§ TASK PROMPT: Consider the listing below. Extract exactly the lines from the line containing "assert (Hrest : forall" to the line containing "destruct (constant_of g0", both included.

━━━━━━━━

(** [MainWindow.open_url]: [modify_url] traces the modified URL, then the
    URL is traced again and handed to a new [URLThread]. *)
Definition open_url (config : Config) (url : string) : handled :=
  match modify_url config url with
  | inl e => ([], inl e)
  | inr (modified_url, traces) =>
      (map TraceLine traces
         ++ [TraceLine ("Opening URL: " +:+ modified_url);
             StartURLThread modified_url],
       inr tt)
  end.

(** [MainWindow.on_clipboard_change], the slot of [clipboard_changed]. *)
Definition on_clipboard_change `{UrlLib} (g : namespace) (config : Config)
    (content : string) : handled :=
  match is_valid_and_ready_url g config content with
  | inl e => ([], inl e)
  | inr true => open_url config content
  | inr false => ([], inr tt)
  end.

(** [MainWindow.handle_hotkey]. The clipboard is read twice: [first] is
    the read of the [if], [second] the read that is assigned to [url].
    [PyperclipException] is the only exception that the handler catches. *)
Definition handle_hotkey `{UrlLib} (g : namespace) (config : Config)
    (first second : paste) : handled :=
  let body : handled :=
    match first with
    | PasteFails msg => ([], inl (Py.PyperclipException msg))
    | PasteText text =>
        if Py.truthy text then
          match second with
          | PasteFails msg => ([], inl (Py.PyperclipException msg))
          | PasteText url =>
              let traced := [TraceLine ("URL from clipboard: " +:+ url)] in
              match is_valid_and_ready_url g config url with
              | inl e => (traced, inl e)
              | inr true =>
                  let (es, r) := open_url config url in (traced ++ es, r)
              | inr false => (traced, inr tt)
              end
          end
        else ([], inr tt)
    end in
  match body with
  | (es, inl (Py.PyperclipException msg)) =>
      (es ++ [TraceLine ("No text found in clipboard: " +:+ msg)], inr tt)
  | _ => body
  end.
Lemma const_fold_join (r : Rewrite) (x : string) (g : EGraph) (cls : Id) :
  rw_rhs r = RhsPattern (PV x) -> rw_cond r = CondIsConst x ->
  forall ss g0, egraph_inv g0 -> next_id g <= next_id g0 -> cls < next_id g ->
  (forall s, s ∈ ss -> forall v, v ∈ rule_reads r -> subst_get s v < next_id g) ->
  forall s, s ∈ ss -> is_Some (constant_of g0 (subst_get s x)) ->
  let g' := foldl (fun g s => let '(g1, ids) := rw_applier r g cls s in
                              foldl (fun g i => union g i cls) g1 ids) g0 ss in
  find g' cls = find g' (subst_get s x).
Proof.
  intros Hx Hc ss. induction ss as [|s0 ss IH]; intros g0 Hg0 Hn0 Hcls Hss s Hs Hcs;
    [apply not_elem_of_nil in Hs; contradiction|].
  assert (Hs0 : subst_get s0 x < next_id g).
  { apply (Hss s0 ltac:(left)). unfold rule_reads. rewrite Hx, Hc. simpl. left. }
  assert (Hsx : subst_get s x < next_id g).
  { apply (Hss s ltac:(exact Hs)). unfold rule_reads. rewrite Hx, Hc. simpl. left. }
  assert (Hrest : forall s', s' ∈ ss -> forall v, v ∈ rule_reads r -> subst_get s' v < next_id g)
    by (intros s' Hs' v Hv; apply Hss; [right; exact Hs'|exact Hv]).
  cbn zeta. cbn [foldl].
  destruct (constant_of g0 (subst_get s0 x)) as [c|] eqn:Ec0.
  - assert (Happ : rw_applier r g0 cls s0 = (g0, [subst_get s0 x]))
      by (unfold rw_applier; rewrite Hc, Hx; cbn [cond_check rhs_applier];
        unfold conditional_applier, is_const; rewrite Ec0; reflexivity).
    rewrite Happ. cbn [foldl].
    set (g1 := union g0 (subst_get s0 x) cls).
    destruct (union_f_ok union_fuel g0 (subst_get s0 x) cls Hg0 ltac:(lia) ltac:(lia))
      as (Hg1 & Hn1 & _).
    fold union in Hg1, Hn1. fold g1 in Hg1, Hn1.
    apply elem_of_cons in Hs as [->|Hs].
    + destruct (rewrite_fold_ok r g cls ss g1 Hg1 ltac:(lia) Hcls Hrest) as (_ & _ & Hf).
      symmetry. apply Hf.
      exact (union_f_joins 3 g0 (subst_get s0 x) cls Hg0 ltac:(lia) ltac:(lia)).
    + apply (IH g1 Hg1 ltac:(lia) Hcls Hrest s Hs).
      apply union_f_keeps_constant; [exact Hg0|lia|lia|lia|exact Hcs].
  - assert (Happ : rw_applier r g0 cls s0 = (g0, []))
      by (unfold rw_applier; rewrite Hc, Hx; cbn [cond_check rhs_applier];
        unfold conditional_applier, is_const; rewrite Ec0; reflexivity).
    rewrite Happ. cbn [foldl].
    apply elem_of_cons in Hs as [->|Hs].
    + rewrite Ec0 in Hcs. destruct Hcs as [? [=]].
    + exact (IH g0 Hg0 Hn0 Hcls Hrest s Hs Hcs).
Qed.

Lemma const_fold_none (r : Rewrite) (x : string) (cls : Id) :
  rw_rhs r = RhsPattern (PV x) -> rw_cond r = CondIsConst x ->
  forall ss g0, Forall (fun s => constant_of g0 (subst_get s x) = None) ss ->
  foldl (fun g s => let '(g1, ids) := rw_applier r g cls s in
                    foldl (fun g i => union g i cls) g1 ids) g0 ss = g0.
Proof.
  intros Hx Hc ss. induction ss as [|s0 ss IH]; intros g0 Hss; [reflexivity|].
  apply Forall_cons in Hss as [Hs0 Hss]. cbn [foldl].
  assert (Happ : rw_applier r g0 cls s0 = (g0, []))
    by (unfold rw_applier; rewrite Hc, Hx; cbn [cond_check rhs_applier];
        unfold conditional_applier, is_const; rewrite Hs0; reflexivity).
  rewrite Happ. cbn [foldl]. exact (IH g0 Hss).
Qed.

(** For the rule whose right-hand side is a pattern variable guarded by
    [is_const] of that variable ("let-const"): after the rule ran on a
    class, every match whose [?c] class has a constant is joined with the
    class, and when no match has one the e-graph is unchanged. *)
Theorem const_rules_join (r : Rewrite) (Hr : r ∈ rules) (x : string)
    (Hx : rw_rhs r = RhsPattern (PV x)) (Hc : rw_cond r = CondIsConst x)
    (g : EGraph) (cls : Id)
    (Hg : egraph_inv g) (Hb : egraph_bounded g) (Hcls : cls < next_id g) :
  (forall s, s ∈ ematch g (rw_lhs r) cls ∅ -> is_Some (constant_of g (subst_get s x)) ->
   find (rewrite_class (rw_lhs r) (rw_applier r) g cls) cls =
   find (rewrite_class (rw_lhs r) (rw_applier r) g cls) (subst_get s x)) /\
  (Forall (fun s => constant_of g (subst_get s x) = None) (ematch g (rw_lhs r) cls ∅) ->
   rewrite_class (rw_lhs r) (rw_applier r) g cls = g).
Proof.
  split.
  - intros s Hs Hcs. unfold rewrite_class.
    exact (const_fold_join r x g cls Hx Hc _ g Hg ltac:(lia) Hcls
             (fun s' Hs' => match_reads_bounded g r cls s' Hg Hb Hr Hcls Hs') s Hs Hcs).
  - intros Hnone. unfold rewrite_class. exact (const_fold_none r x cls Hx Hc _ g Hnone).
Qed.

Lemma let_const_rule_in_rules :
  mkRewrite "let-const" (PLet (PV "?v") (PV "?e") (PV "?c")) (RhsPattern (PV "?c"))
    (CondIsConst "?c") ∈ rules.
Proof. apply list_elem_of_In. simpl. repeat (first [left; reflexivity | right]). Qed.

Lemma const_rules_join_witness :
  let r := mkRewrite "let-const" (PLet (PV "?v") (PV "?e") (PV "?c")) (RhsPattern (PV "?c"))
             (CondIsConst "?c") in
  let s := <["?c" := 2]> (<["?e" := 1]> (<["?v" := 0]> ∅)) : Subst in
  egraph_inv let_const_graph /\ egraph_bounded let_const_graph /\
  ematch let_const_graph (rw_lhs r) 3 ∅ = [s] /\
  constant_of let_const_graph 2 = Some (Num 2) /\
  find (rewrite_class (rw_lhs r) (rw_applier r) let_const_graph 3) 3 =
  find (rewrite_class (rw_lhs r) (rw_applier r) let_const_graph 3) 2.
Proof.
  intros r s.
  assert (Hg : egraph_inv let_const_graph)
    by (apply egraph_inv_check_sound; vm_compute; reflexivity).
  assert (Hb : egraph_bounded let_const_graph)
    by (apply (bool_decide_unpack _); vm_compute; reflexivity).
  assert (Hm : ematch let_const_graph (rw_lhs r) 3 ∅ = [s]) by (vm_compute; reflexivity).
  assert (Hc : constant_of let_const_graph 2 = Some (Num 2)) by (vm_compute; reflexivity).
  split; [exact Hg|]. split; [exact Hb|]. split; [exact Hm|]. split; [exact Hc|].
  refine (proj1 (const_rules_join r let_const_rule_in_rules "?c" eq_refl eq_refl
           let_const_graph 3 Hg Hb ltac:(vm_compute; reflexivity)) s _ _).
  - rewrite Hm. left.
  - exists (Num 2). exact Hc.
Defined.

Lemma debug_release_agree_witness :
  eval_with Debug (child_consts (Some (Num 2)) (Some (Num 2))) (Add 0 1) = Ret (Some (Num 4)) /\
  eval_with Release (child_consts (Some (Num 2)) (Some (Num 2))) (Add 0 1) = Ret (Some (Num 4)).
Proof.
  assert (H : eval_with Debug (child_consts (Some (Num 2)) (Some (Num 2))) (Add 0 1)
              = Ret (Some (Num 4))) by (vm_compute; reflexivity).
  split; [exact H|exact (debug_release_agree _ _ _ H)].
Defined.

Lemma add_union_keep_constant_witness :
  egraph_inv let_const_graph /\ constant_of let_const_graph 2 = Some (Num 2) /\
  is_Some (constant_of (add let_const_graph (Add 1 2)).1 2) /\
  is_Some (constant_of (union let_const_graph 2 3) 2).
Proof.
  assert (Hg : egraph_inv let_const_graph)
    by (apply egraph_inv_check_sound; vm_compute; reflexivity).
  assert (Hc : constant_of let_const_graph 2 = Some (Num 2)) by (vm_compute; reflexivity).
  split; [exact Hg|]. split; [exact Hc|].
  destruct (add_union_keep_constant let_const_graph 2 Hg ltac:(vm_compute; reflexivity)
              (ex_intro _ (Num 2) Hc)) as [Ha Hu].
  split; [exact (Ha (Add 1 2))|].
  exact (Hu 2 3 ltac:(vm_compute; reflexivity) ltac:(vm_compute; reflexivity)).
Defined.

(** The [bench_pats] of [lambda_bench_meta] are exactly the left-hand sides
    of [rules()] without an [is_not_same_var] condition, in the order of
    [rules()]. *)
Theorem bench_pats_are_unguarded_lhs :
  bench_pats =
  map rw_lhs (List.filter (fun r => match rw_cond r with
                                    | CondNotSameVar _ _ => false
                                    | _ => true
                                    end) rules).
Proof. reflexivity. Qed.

━━━━━━━━

§ TASK RESULT:
  assert (Hrest : forall s', s' ∈ ss -> forall v, v ∈ rule_reads r -> subst_get s' v < next_id g)
    by (intros s' Hs' v Hv; apply Hss; [right; exact Hs'|exact Hv]).
  cbn zeta. cbn [foldl].
  destruct (constant_of g0 (subst_get s0 x)) as [c|] eqn:Ec0.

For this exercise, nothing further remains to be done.